Task statement. Copy out every line from the records that includes "repeat".

Listed records.
Lemma Put_new item pl :
  pl_ok pl → keys pl !! Key item = None →
  ∃ pl', Put item pl = Ret (true, pl') ∧ pl_ok pl' ∧ max pl' = max pl ∧
    lst pl' = take (max pl) (inserted item (lst pl)).
Proof.
  intros [Hn Hk Hb] He. set (l := inserted item (lst pl)).
  assert (NoDup (Key <$> l)) as Hnl.
  { unfold l. rewrite inserted_perm. cbn. apply list.NoDup_cons. split; [|done].
    rewrite <- Hk, He. by intros [? ?]. }
  assert (∀ k, is_Some (<[Key item := item]> (keys pl) !! k) ↔ k ∈ Key <$> l) as Hkl.
  { intros k. unfold l. rewrite inserted_perm. cbn. rewrite elem_of_cons.
    destruct (decide (k = Key item)) as [->|Hne].
    - rewrite lookup_insert_eq. split; [by left|by eexists].
    - rewrite lookup_insert_ne by done. rewrite Hk. tauto. }
  set (pl' := mkPL (max pl)
    (drop_keys (drop (max pl) l) (<[Key item := item]> (keys pl))) (take (max pl) l)).
  assert (pl_ok pl') as Hok.
  { split; cbn.
    - rewrite <- (take_drop (max pl) l), fmap_app in Hnl. by apply list.NoDup_app in Hnl as (? & _ & _).
    - intros k. rewrite drop_keys_lookup.
      rewrite <- (take_drop (max pl) l), fmap_app in Hnl. apply list.NoDup_app in Hnl as (_ & Hd & _).
      specialize (Hkl k). rewrite <- (take_drop (max pl) l), fmap_app, elem_of_app in Hkl.
      case_bool_decide as E.
      + split; [by intros [? ?]|]. intros Hi. by destruct (Hd k Hi).
      + rewrite Hkl. tauto.
    - rewrite length_take. lia. }
  exists pl'. split; [|done]. unfold Put. rewrite He. fold (inserted item (lst pl)). fold l.
  cbv zeta. destruct (bool_decide (max pl < length l)%nat) eqn:Hlen;
    [|apply bool_decide_eq_false in Hlen].
  - fold pl'. rewrite bool_decide_true; [done|]. symmetry. apply pl_size; apply Hok.
  - assert (mkPL (max pl) (<[Key item := item]> (keys pl)) l = pl') as ->.
    { unfold pl'. rewrite (take_ge l), (drop_ge l) by lia. done. }
    rewrite bool_decide_true; [done|]. symmetry. apply pl_size; apply Hok.
Qed.

Lemma Put_ok item pl :
  pl_ok pl → ∃ pl', Put item pl = Ret (true, pl') ∧ pl_ok pl' ∧ max pl' = max pl.
Proof.
  intros Hok. destruct (keys pl !! Key item) as [old|] eqn:E.
  - exists (replaceItem item pl). unfold Put. rewrite E. split; [done|]. split; [|done].
    destruct Hok as [Hn Hk Hb].
    split; cbn [lst keys max replaceItem]; rewrite ?keys_replace; [done|done|].
    rewrite <- (length_fmap Key), keys_replace, length_fmap. done.
  - destruct (Put_new item pl Hok E) as (pl' & ? & ? & ? & _). eauto.
Qed.
End PriorityList.

Arguments PriorityList I : clear implicits.

(** ** Order *)

(** [Compare] on the items satisfying [P] is a total preorder: what [Put] needs
    of an implementation of the interface. *)
Class PLItemLaws {I} (J : PLItem I) (P : I → Prop) := {
  compare_total a b : P a → P b → Compare a b < 0 → Compare b a >= 0;
  compare_trans a b c : P a → P b → P c →
    Compare a b >= 0 → Compare b c >= 0 → Compare a c >= 0
}.

Section Order.
Context {I : Type} {J : PLItem I} {P : I → Prop} `{!PLItemLaws J P}.

(** [a] is at least as good as [b]. *)
Definition better (a b : I) : Prop := Compare a b >= 0.

(** All items are comparable and the list is ordered, best first. *)
Definition pl_sorted (pl : PriorityList I) : Prop :=
  Forall P (lst pl) ∧ StronglySorted better (lst pl).

Lemma inserted_cons item x l :
  inserted item (x :: l) = if Compare item x >=? 0 then item :: x :: l else x :: inserted item l.
Proof. unfold inserted. cbn [insert_pos]. by destruct (Compare item x >=? 0). Qed.

Lemma inserted_sorted item l :
  P item → Forall P l → StronglySorted better l → StronglySorted better (inserted item l).
Proof.
  intros Hi Hp. induction Hp as [|x l Hx Hl IH]; intros Hs; [repeat constructor|].
  apply StronglySorted_inv in Hs as [Hs Hf]. rewrite inserted_cons.
  destruct (Compare item x >=? 0) eqn:E; zbool.
  - constructor; [by constructor|]. constructor; [red; lia|].
    apply list.Forall_forall. intros y Hy. apply (compare_trans item x y); try done.
    + by eapply list.Forall_forall in Hl.
    + lia.
    + by eapply list.Forall_forall in Hf.
  - constructor; [by apply IH|]. rewrite inserted_perm. constructor; [|done].
    apply compare_total; done || lia.
Qed.

Lemma sorted_take n (l : list I) :
  StronglySorted better l →
  StronglySorted better (take n l) ∧
  ∀ a d, a ∈ take n l → d ∈ drop n l → better a d.
Proof.
  intros Hs. revert n. induction Hs as [|x l Hs IH Hf]; intros n.
  { rewrite take_nil. split; [constructor|]. intros a d Ha. by apply not_elem_of_nil in Ha. }
  destruct n as [|n]; cbn.
  { split; [constructor|]. intros a d Ha. by apply not_elem_of_nil in Ha. }
  destruct (IH n) as [H1 H2]. split.
  - constructor; [done|]. by apply Forall_take.
  - intros a d Ha Hd. apply elem_of_cons in Ha as [->|Ha]; [|by apply H2].
    eapply list.Forall_forall in Hf; [exact Hf|]. rewrite <- (take_drop n l).
    apply elem_of_app. by right.
Qed.
End Order.

(** ** Ranks *)

(** [Put] keeps a list ordered by a rank when the new item's own comparisons
    agree with it, whatever the comparisons of the others. *)
Section Rank.
Context {I : Type} {J : PLItem I} (f : I → Z).

Lemma inserted_ranked item (l : list I) :
  (∀ x, x ∈ l → Compare item x >= 0 ↔ f item ≤ f x) →
  StronglySorted Z.le (f <$> l) → StronglySorted Z.le (f <$> inserted item l).
Proof.
  induction l as [|x l IH]; intros Hc Hs; [repeat constructor|].
  rewrite fmap_cons in Hs. apply StronglySorted_inv in Hs as [Hs Hf].
  pose proof (Hc x ltac:(by left)) as Hx.
  rewrite inserted_cons. destruct (Compare item x >=? 0) eqn:E; zbool; rewrite !fmap_cons.
  - constructor; [by constructor|]. assert (f item ≤ f x) by (apply Hx; lia).
    constructor; [done|]. eapply Forall_impl; [|exact Hf]. intros y Hy. lia.
  - constructor; [apply IH; [|done]; intros y Hy; apply Hc; by right|].
    rewrite inserted_perm, fmap_cons. constructor; [lia|done].
Qed.

Lemma replaced_ranked item (l : list I) :
  (∀ x, x ∈ l → Key x = Key item → f x = f item) → f <$> replaceItem_list item l = f <$> l.
Proof.
  induction l as [|x l IH]; intros Hk; [done|]. cbn [replaceItem_list].
  case_bool_decide as E; rewrite !fmap_cons.
  - by rewrite (Hk x) by (done || by left).
  - rewrite IH; [done|]. intros y Hy. apply Hk. by right.
Qed.

Lemma elem_of_replaced item (l : list I) x :
  x ∈ replaceItem_list item l → x = item ∨ x ∈ l.
Proof.
  induction l as [|y l IH]; cbn [replaceItem_list]; [by intros ?%not_elem_of_nil|].
  case_bool_decide; rewrite !elem_of_cons; [tauto|]. intros [->|Hx]; [tauto|].
  destruct (IH Hx); tauto.
Qed.

Lemma sorted_fmap_take n (l : list I) :
  StronglySorted Z.le (f <$> l) → StronglySorted Z.le (f <$> take n l).
Proof.
  revert n. induction l as [|x l IH]; intros [|n] Hs; try constructor.
  - rewrite fmap_cons in Hs. apply StronglySorted_inv in Hs as [Hs _]. by apply IH.
  - rewrite fmap_cons in Hs. apply StronglySorted_inv in Hs as [_ Hf].
    change (Forall (Z.le (f x)) (f <$> take n l)). rewrite fmap_take. by apply Forall_take.
Qed.

Lemma Put_ranked item (pl : PriorityList I) :
  pl_ok pl → StronglySorted Z.le (f <$> lst pl) →
  (∀ x, x ∈ lst pl → Key x ≠ Key item → Compare item x >= 0 ↔ f item ≤ f x) →
  (∀ x, x ∈ lst pl → Key x = Key item → f x = f item) →
  ∃ pl', Put item pl = Ret (true, pl') ∧ pl_ok pl' ∧ max pl' = max pl ∧
    StronglySorted Z.le (f <$> lst pl') ∧ ∀ x, x ∈ lst pl' → x = item ∨ x ∈ lst pl.
Proof.
  intros Hok Hs Hc Hk. destruct (keys pl !! Key item) as [old|] eqn:E.
  - destruct (Put_ok item pl Hok) as (pl' & E' & Hok' & Hm). exists pl'.
    split; [done|]. split; [done|]. split; [done|].
    unfold Put in E'. rewrite E in E'. apply (inj Ret) in E'. injection E' as <-. cbn [lst replaceItem].
    rewrite replaced_ranked by done. split; [done|]. intros x. apply elem_of_replaced.
  - destruct (Put_new item pl Hok E) as (pl' & E' & Hok' & Hm & Hl). exists pl'.
    split; [done|]. split; [done|]. split; [done|]. rewrite Hl. split.
    + apply sorted_fmap_take, inserted_ranked; [|done]. intros x Hx. apply Hc; [done|].
      intros Ek. apply eq_None_not_Some in E. apply E, (ok_keys _ Hok). rewrite <- Ek.
      by apply list_elem_of_fmap_2.
    + intros x Hx. assert (x ∈ item :: lst pl) as Hx'.
      { rewrite <- (inserted_perm item (lst pl)), <- (take_drop (max pl) (inserted item (lst pl))).
        apply elem_of_app. by left. }
      by apply elem_of_cons in Hx'.
Qed.
End Rank.

(** ** Properties *)

(** [Put] never reaches its internal panic and preserves the invariant: the
    keys of the list are distinct, they are exactly the keys of the map, and the
    list is never longer than [max].  A new item is inserted in order and only
    the worst are dropped: the list stays sorted and everything kept is at
    least as good as everything dropped, which happens only when it is full. *)
Theorem Put_keeps_best {I} {J : PLItem I} {P : I → Prop} `{!PLItemLaws J P} item
    (pl : PriorityList I) :
  pl_ok pl → pl_sorted (P := P) pl → P item →
  ∃ pl', Put item pl = Ret (true, pl') ∧ pl_ok pl' ∧ max pl' = max pl ∧
    (keys pl !! Key item = None →
       pl_sorted (P := P) pl' ∧
       ∃ dropped, lst pl' ++ dropped ≡ₚ item :: lst pl ∧
         (∀ a d, a ∈ lst pl' → d ∈ dropped → better a d) ∧
         (dropped ≠ [] → length (lst pl') = max pl)).
Proof.
  intros Hok [HP Hs] Hi. destruct (keys pl !! Key item) as [old|] eqn:E.
  - destruct (Put_ok item pl Hok) as (pl' & ? & ? & ?). by exists pl'.
  - destruct (Put_new item pl Hok E) as (pl' & E' & Hok' & Hm & Hl).
    exists pl'. split; [done|]. split; [done|]. split; [done|]. intros _.
    set (l := inserted item (lst pl)) in *.
    destruct (sorted_take (max pl) l) as [H1 H2]; [by apply (inserted_sorted (P := P))|].
    rewrite <- Hl in H1, H2. split; [split; [|done]|].
    + rewrite Hl. apply Forall_take. unfold l. rewrite inserted_perm. by constructor.
    + exists (drop (max pl) l). split; [rewrite Hl, take_drop; apply inserted_perm|].
      split; [done|]. intros Hd. rewrite Hl, length_take.
      destruct (Nat.le_gt_cases (length l) (max pl)); [|lia].
      by rewrite drop_ge in Hd by lia.
Qed.

(** Numbers as items: smaller is better, the number is its own key. *)
#[export] Instance nat_item : PLItem nat := {
  Compare a b := Z.of_nat b - Z.of_nat a;
  Key a := be_bytes 8 (Z.of_nat a)
}.

#[export] Instance nat_item_laws : PLItemLaws nat_item (λ _, True).
Proof. split; cbn; lia. Qed.

(** The list after some [Put]s. *)
Definition puts {I} `{PLItem I} (pl : PriorityList I) (items : list I) : PriorityList I :=
  foldl (λ pl x, match Put x pl with Ret (_, pl') => pl' | _ => pl end) pl items.

Lemma puts_ok {I} `{PLItem I} (pl : PriorityList I) items : pl_ok pl → pl_ok (puts pl items).
Proof.
  revert pl. induction items as [|x items IH]; intros pl Hok; [done|]. cbn [puts foldl].
  destruct (Put_ok x pl Hok) as (pl' & E & Hok' & _). rewrite E. by apply IH.
Qed.

Lemma new_pl_ok {I} `{PLItem I} n : pl_ok (NewPriorityList (I := I) n).
Proof.
  split; cbn; [constructor| |lia]. intros k. rewrite lookup_empty.
  split; [by intros [? ?]|]. intros Hk. by apply not_elem_of_nil in Hk.
Qed.

(** ** Many insertions *)

Section Puts.
Context {I : Type} {J : PLItem I} {P : I → Prop} `{!PLItemLaws J P}.

(** [pl] holds the best of the items [offered] so far. *)
Record best_of (offered : list I) (pl : PriorityList I) (dropped : list I) : Prop := {
  bo_ok : pl_ok pl;
  bo_sorted : pl_sorted (P := P) pl;
  bo_all : lst pl ++ dropped ≡ₚ offered;
  bo_best : ∀ a d, a ∈ lst pl → d ∈ dropped → better a d;
  bo_full : dropped ≠ [] → length (lst pl) = max pl
}.

Lemma best_of_Put offered pl dropped x :
  best_of offered pl dropped → Forall P offered → P x → Key x ∉ Key <$> offered →
  ∃ pl' dropped', Put x pl = Ret (true, pl') ∧ max pl' = max pl ∧
    best_of (x :: offered) pl' dropped'.
Proof.
  intros [Hok [HP Hs] Hall Hbest Hfull] HPo Hx Hnew.
  assert (Key x ∉ Key <$> lst pl) as Hnl.
  { intros Hi. apply Hnew. rewrite <- Hall, fmap_app, elem_of_app. by left. }
  assert (keys pl !! Key x = None) as He.
  { apply eq_None_not_Some. by rewrite (ok_keys _ Hok). }
  destruct (Put_new x pl Hok He) as (pl' & E & Hok' & Hm & Hl).
  set (l := inserted x (lst pl)) in *.
  assert (l ≡ₚ x :: lst pl) as Hp by apply inserted_perm.
  destruct (sorted_take (max pl) l) as [H1 H2]; [by apply (inserted_sorted (P := P))|].
  exists pl', (drop (max pl) l ++ dropped). split; [done|]. split; [done|]. split.
  - done.
  - split; rewrite Hl; [|done]. apply Forall_take. rewrite Hp. by constructor.
  - rewrite Hl, app_assoc, take_drop, Hp. cbn. by rewrite Hall.
  - rewrite Hl. intros a d Ha Hd. apply elem_of_app in Hd as [Hd|Hd]; [by apply H2|].
    assert (length (lst pl) = max pl) as Hlen by (apply Hfull; destruct dropped; [by apply not_elem_of_nil in Hd|done]).
    assert (a ∈ x :: lst pl) as Ha'.
    { rewrite <- Hp, <- (take_drop (max pl) l). apply elem_of_app. by left. }
    apply elem_of_cons in Ha' as [->|Ha']; [|by apply Hbest].
    assert (length (drop (max pl) l) = 1%nat) as Hd1.
    { rewrite length_drop, Hp. cbn. lia. }
    destruct (drop (max pl) l) as [|y [|? ?]] eqn:Ey; try done.
    assert (y ∈ lst pl) as Hy.
    { assert (take (max pl) l ++ [y] ≡ₚ x :: lst pl) as Hp2 by (by rewrite <- Ey, take_drop).
      apply list_elem_of_split in Ha as (l1 & l2 & Ha). rewrite Ha in Hp2.
      rewrite <- app_assoc in Hp2. cbn in Hp2. rewrite <- Permutation_middle in Hp2.
      apply Permutation_cons_inv in Hp2. rewrite <- Hp2, !elem_of_app. right. right. by left. }
    assert (∀ z, z ∈ offered → P z) as HPf by (by apply list.Forall_forall).
    apply (compare_trans x y d); [done|..].
    + apply HPf. rewrite <- Hall. apply elem_of_app. by left.
    + apply HPf. rewrite <- Hall. apply elem_of_app. by right.
    + apply H2; [done|by left].
    + by apply Hbest.
  - intros Hd. rewrite Hl, Hm, length_take. rewrite Hp. cbn.
    destruct dropped; [|rewrite Hfull by done; lia].
    destruct (Nat.le_gt_cases (length l) (max pl)) as [Hle|Hgt].
    + by rewrite drop_ge in Hd by lia.
    + rewrite Hp in Hgt. cbn in Hgt. lia.
Qed.
End Puts.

Response below.
  intros Hi Hp. induction Hp as [|x l Hx Hl IH]; intros Hs; [repeat constructor|].
  induction l as [|x l IH]; intros Hc Hs; [repeat constructor|].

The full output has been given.